(** The pairwise summation: fewer than 8 values are added one by one from
    [-0.0]; more than 128 are split in two halves, the first a multiple of
    eight long, that are summed apart.  [fuel] bounds the depth of the
    recursion; the length of the array is always enough. *)
Fixpoint pairwise_sum (fuel : nat) (a : list float) : float :=
  let n := List.length a in
  if (n <? 8)%nat then fold_left PrimFloat.add a PrimFloat.neg_zero
  else if (n <=? 128)%nat then block_sum a
  else match fuel with
       | O => PrimFloat.nan
       | S fuel' =>
           let n2 := (n / 2)%nat in
           let n2 := (n2 - n2 mod 8)%nat in
           (pairwise_sum fuel' (firstn n2 a) + pairwise_sum fuel' (skipn n2 a))%float
       end.

(** [np.add.reduce]: the pairwise sum is added to the initial value [0.0]. *)
Definition add_reduce (a : list float) : float :=
  (0 + pairwise_sum (List.length a) a)%float.

Definition Series_sum (s : list float) : float :=
  add_reduce (List.map fillna0 s).

(** The number of values that are not missing. *)
Definition Series_count (s : list float) : nat :=
  List.length (List.filter notna s).

(** A count as a float64, rounded to nearest (ties to even). *)
Definition float_of_count (n : nat) : float :=
  SF2Prim (binary_normalize prec emax (Z.of_nat n) 0 false).

(** [Series.mean()]: the sum over the count of the values that are not
    missing, NaN when there is none. *)
Definition Series_mean (s : list float) : float :=
  let count := Series_count s in
  if (0 <? count)%nat then (Series_sum s / float_of_count count)%float
  else PrimFloat.nan.

(** ** Sidebar options (lines 43 and 47) *)

(** [sorted(store_data[name].unique())]. *)
Definition distinctValues {D} (f : Row D -> str) (df : DataFrame D) : list str :=
  sorted (Series_unique (column f df)).

Definition region_options {D} (store_data : DataFrame D) : list str :=
  [All] ++ distinctValues Region store_data.

Definition category_options {D} (store_data : DataFrame D) : list str :=
  [All] ++ distinctValues Category store_data.

(** ** Filtering logic (lines 52 to 60) *)

(** The block guarded by [if chosen_region != 'All']. *)
Definition filter_region {D} (chosen_region : str) (df : DataFrame D) : DataFrame D :=
  if str_neqb chosen_region All
  then getitem_mask df (Series_eq (column Region df) chosen_region)
  else df.

(** The block guarded by [if chosen_category != 'All']. *)
Definition filter_category {D} (chosen_category : str) (df : DataFrame D) : DataFrame D :=
  if str_neqb chosen_category All
  then getitem_mask df (Series_eq (column Category df) chosen_category)
  else df.

Definition filtered_data {D} (store_data : DataFrame D)
    (chosen_region chosen_category : str) : DataFrame D :=
  let filtered_data := copy store_data in
  let filtered_data := filter_region chosen_region filtered_data in
  let filtered_data := filter_category chosen_category filtered_data in
  filtered_data.

(** The row predicate the specification describes: the conjunction of the
    equality predicates of the attributes whose selected value is not
    ["All"]. *)
Definition selected {D} (chosen_region chosen_category : str) (row : Row D) : bool :=
  (str_eqb chosen_region All || str_eqb (Region row) chosen_region)
  && (str_eqb chosen_category All || str_eqb (Category row) chosen_category).

(** The other order of evaluation of the two blocks, Category first. *)
Definition filtered_data_category_first {D} (store_data : DataFrame D)
    (chosen_region chosen_category : str) : DataFrame D :=
  let filtered_data := copy store_data in
  let filtered_data := filter_category chosen_category filtered_data in
  let filtered_data := filter_region chosen_region filtered_data in
  filtered_data.

(** ** Quick summary (lines 72 to 84) *)

Definition sum_sales {D} (filtered_data : DataFrame D) : float :=
  Series_sum (column Sales filtered_data).

Definition sum_profit {D} (filtered_data : DataFrame D) : float :=
  Series_sum (column Profit filtered_data).

Definition avg_discount_perc {D} (filtered_data : DataFrame D) : float :=
  (Series_mean (column Discount filtered_data) * 100)%float.

Record SummaryResult := mkSummary {
  total_sales : float;
  total_profit : float;
  avg_discount_percent : float
}.

(** The three numbers of a frame, as lines 76 to 78 compute them. *)
Definition aggregates {D} (df : DataFrame D) : SummaryResult :=
  {| total_sales := sum_sales df;
     total_profit := sum_profit df;
     avg_discount_percent := avg_discount_perc df |}.

(** The summary is computed under [if not filtered_data.empty] only. *)
Definition summary {D} (filtered_data : DataFrame D) : option SummaryResult :=
  if negb (empty filtered_data) then Some (aggregates filtered_data) else None.

(** The engine: the subset and its summary for a table and a selection. *)
Definition apply {D} (table : DataFrame D) (chosen_region chosen_category : str)
    : DataFrame D * option SummaryResult :=
  let subset := filtered_data table chosen_region chosen_category in
  (subset, summary subset).

(** ** Frames as heap objects

    Python variables hold references.  Here a frame lives at a location of a
    heap and the pandas operations allocate their results. *)

Abbreviation loc := positive (only parsing).

Abbreviation heap D := (gmap loc (DataFrame D)) (only parsing).

(** A computation over the heap; [None] is a dangling reference. *)
Definition HeapOp (D A : Type) : Type := heap D -> option (A * heap D).

#[global] Instance HeapOp_ret {D} : MRet (HeapOp D) :=
  fun A (a : A) (h : heap D) => Some (a, h).

#[global] Instance HeapOp_bind {D} : MBind (HeapOp D) :=
  fun A B (k : A -> HeapOp D B) (m : HeapOp D A) (h : heap D) =>
    match m h with
    | Some (a, h') => k a h'
    | None => None
    end.

(** A new object: a location the heap does not use yet. *)
Definition new {D} (df : DataFrame D) : HeapOp D loc :=
  fun h => let l := fresh (dom h) in Some (l, <[l := df]> h).

Definition deref {D} (l : loc) : HeapOp D (DataFrame D) :=
  fun h => match h !! l with Some df => Some (df, h) | None => None end.

(** [l.copy()]: a new frame with the rows of [l]. *)
Definition ref_copy {D} (l : loc) : HeapOp D loc :=
  df ← deref l; new (copy df).

(** [l[name] == value]. *)
Definition ref_column_eq {D} (f : Row D -> str) (l : loc) (v : str) : HeapOp D (list bool) :=
  df ← deref l; mret (Series_eq (column f df) v).

(** [l[mask]]: a new frame. *)
Definition ref_getitem_mask {D} (l : loc) (mask : list bool) : HeapOp D loc :=
  df ← deref l; new (getitem_mask df mask).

Problem statement →
Reproduce each entry above character for character.

Task response →
(** The pairwise summation: fewer than 8 values are added one by one from
    [-0.0]; more than 128 are split in two halves, the first a multiple of
    eight long, that are summed apart.  [fuel] bounds the depth of the
    recursion; the length of the array is always enough. *)
Fixpoint pairwise_sum (fuel : nat) (a : list float) : float :=
  let n := List.length a in
  if (n <? 8)%nat then fold_left PrimFloat.add a PrimFloat.neg_zero
  else if (n <=? 128)%nat then block_sum a
  else match fuel with
       | O => PrimFloat.nan
       | S fuel' =>
           let n2 := (n / 2)%nat in
           let n2 := (n2 - n2 mod 8)%nat in
           (pairwise_sum fuel' (firstn n2 a) + pairwise_sum fuel' (skipn n2 a))%float
       end.

(** [np.add.reduce]: the pairwise sum is added to the initial value [0.0]. *)
Definition add_reduce (a : list float) : float :=
  (0 + pairwise_sum (List.length a) a)%float.

Definition Series_sum (s : list float) : float :=
  add_reduce (List.map fillna0 s).

(** The number of values that are not missing. *)
Definition Series_count (s : list float) : nat :=
  List.length (List.filter notna s).

(** A count as a float64, rounded to nearest (ties to even). *)
Definition float_of_count (n : nat) : float :=
  SF2Prim (binary_normalize prec emax (Z.of_nat n) 0 false).

(** [Series.mean()]: the sum over the count of the values that are not
    missing, NaN when there is none. *)
Definition Series_mean (s : list float) : float :=
  let count := Series_count s in
  if (0 <? count)%nat then (Series_sum s / float_of_count count)%float
  else PrimFloat.nan.

(** ** Sidebar options (lines 43 and 47) *)

(** [sorted(store_data[name].unique())]. *)
Definition distinctValues {D} (f : Row D -> str) (df : DataFrame D) : list str :=
  sorted (Series_unique (column f df)).

Definition region_options {D} (store_data : DataFrame D) : list str :=
  [All] ++ distinctValues Region store_data.

Definition category_options {D} (store_data : DataFrame D) : list str :=
  [All] ++ distinctValues Category store_data.

(** ** Filtering logic (lines 52 to 60) *)

(** The block guarded by [if chosen_region != 'All']. *)
Definition filter_region {D} (chosen_region : str) (df : DataFrame D) : DataFrame D :=
  if str_neqb chosen_region All
  then getitem_mask df (Series_eq (column Region df) chosen_region)
  else df.

(** The block guarded by [if chosen_category != 'All']. *)
Definition filter_category {D} (chosen_category : str) (df : DataFrame D) : DataFrame D :=
  if str_neqb chosen_category All
  then getitem_mask df (Series_eq (column Category df) chosen_category)
  else df.

Definition filtered_data {D} (store_data : DataFrame D)
    (chosen_region chosen_category : str) : DataFrame D :=
  let filtered_data := copy store_data in
  let filtered_data := filter_region chosen_region filtered_data in
  let filtered_data := filter_category chosen_category filtered_data in
  filtered_data.

(** The row predicate the specification describes: the conjunction of the
    equality predicates of the attributes whose selected value is not
    ["All"]. *)
Definition selected {D} (chosen_region chosen_category : str) (row : Row D) : bool :=
  (str_eqb chosen_region All || str_eqb (Region row) chosen_region)
  && (str_eqb chosen_category All || str_eqb (Category row) chosen_category).

(** The other order of evaluation of the two blocks, Category first. *)
Definition filtered_data_category_first {D} (store_data : DataFrame D)
    (chosen_region chosen_category : str) : DataFrame D :=
  let filtered_data := copy store_data in
  let filtered_data := filter_category chosen_category filtered_data in
  let filtered_data := filter_region chosen_region filtered_data in
  filtered_data.

(** ** Quick summary (lines 72 to 84) *)

Definition sum_sales {D} (filtered_data : DataFrame D) : float :=
  Series_sum (column Sales filtered_data).

Definition sum_profit {D} (filtered_data : DataFrame D) : float :=
  Series_sum (column Profit filtered_data).

Definition avg_discount_perc {D} (filtered_data : DataFrame D) : float :=
  (Series_mean (column Discount filtered_data) * 100)%float.

Record SummaryResult := mkSummary {
  total_sales : float;
  total_profit : float;
  avg_discount_percent : float
}.

(** The three numbers of a frame, as lines 76 to 78 compute them. *)
Definition aggregates {D} (df : DataFrame D) : SummaryResult :=
  {| total_sales := sum_sales df;
     total_profit := sum_profit df;
     avg_discount_percent := avg_discount_perc df |}.

(** The summary is computed under [if not filtered_data.empty] only. *)
Definition summary {D} (filtered_data : DataFrame D) : option SummaryResult :=
  if negb (empty filtered_data) then Some (aggregates filtered_data) else None.

(** The engine: the subset and its summary for a table and a selection. *)
Definition apply {D} (table : DataFrame D) (chosen_region chosen_category : str)
    : DataFrame D * option SummaryResult :=
  let subset := filtered_data table chosen_region chosen_category in
  (subset, summary subset).

(** ** Frames as heap objects

    Python variables hold references.  Here a frame lives at a location of a
    heap and the pandas operations allocate their results. *)

Abbreviation loc := positive (only parsing).

Abbreviation heap D := (gmap loc (DataFrame D)) (only parsing).

(** A computation over the heap; [None] is a dangling reference. *)
Definition HeapOp (D A : Type) : Type := heap D -> option (A * heap D).

#[global] Instance HeapOp_ret {D} : MRet (HeapOp D) :=
  fun A (a : A) (h : heap D) => Some (a, h).

#[global] Instance HeapOp_bind {D} : MBind (HeapOp D) :=
  fun A B (k : A -> HeapOp D B) (m : HeapOp D A) (h : heap D) =>
    match m h with
    | Some (a, h') => k a h'
    | None => None
    end.

(** A new object: a location the heap does not use yet. *)
Definition new {D} (df : DataFrame D) : HeapOp D loc :=
  fun h => let l := fresh (dom h) in Some (l, <[l := df]> h).

Definition deref {D} (l : loc) : HeapOp D (DataFrame D) :=
  fun h => match h !! l with Some df => Some (df, h) | None => None end.

(** [l.copy()]: a new frame with the rows of [l]. *)
Definition ref_copy {D} (l : loc) : HeapOp D loc :=
  df ← deref l; new (copy df).

(** [l[name] == value]. *)
Definition ref_column_eq {D} (f : Row D -> str) (l : loc) (v : str) : HeapOp D (list bool) :=
  df ← deref l; mret (Series_eq (column f df) v).

(** [l[mask]]: a new frame. *)
Definition ref_getitem_mask {D} (l : loc) (mask : list bool) : HeapOp D loc :=
  df ← deref l; new (getitem_mask df mask).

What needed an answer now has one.